WHAT TO DO -> Would you show every line from the records that holds "sender"?

Stored items
■ ■ ■ ■
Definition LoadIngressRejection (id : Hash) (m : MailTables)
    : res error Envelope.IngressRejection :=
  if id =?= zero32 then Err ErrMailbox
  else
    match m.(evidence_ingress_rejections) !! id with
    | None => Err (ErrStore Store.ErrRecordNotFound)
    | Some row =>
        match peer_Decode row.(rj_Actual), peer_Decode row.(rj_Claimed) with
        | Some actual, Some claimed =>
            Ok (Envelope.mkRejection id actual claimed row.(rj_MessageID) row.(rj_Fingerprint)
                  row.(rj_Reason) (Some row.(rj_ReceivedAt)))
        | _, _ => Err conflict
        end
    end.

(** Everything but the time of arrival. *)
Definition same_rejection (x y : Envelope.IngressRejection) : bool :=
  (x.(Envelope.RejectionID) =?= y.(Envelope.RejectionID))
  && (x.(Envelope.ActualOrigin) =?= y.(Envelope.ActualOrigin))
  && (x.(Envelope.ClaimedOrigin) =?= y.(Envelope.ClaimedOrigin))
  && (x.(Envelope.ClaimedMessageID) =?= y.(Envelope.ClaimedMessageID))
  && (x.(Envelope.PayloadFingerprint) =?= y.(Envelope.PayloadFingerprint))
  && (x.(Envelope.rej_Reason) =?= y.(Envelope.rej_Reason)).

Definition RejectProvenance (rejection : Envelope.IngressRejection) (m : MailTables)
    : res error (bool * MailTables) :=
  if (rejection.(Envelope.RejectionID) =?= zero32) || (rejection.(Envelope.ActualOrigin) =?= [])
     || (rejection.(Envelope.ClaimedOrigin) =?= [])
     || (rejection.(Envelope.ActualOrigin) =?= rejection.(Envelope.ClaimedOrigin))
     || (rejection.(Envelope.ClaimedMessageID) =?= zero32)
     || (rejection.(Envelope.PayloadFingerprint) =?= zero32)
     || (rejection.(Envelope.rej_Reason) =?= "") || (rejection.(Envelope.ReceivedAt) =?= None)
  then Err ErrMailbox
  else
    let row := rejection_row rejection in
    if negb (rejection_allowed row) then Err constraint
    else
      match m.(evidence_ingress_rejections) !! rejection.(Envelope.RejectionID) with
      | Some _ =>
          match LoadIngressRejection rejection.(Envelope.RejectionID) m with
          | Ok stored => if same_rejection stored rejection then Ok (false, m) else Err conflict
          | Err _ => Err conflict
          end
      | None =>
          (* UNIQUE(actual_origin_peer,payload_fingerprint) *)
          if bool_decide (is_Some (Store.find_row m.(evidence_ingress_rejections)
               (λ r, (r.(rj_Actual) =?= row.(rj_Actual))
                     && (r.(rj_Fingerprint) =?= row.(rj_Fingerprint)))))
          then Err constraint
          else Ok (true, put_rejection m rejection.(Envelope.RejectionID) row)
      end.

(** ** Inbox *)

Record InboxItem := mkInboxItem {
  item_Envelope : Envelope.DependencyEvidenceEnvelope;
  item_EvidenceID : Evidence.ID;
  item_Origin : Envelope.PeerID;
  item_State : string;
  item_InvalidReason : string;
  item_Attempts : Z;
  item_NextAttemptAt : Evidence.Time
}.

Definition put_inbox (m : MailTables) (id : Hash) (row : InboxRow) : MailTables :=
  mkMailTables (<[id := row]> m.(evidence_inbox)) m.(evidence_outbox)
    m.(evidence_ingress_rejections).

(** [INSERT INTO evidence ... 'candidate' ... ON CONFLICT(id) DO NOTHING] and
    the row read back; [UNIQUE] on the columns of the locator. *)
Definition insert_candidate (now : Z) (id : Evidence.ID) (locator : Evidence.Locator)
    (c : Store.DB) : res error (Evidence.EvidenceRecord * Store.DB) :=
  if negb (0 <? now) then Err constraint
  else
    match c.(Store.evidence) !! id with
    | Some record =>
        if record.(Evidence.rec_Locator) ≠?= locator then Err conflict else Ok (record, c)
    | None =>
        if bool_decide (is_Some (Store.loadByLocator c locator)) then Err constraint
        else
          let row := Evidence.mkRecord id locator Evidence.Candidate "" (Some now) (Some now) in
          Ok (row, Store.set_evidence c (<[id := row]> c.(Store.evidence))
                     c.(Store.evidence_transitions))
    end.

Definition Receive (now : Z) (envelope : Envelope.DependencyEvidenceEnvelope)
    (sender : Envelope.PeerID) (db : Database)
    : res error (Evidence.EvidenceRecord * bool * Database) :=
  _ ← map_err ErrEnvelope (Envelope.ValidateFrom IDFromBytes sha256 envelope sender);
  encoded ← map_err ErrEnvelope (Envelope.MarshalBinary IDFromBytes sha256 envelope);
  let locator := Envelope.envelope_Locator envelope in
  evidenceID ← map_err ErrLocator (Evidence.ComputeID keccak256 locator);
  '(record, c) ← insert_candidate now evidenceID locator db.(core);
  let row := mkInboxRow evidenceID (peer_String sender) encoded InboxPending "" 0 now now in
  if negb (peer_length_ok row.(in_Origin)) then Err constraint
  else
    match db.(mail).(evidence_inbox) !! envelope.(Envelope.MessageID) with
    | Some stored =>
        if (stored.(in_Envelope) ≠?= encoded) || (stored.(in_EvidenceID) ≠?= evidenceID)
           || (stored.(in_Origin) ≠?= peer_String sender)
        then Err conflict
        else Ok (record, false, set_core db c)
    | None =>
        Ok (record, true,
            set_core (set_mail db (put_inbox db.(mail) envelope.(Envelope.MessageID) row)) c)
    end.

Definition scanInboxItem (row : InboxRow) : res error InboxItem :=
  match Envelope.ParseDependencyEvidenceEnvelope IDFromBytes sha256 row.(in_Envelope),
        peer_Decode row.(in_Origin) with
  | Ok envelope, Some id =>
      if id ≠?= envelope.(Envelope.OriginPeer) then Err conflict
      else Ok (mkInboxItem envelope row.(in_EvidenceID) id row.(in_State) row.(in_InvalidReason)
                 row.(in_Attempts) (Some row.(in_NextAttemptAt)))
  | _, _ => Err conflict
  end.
■ ■ ■ ■
SOLUTION FOR THIS TASK ->
    (sender : Envelope.PeerID) (db : Database)
  _ ← map_err ErrEnvelope (Envelope.ValidateFrom IDFromBytes sha256 envelope sender);
  let row := mkInboxRow evidenceID (peer_String sender) encoded InboxPending "" 0 now now in
           || (stored.(in_Origin) ≠?= peer_String sender)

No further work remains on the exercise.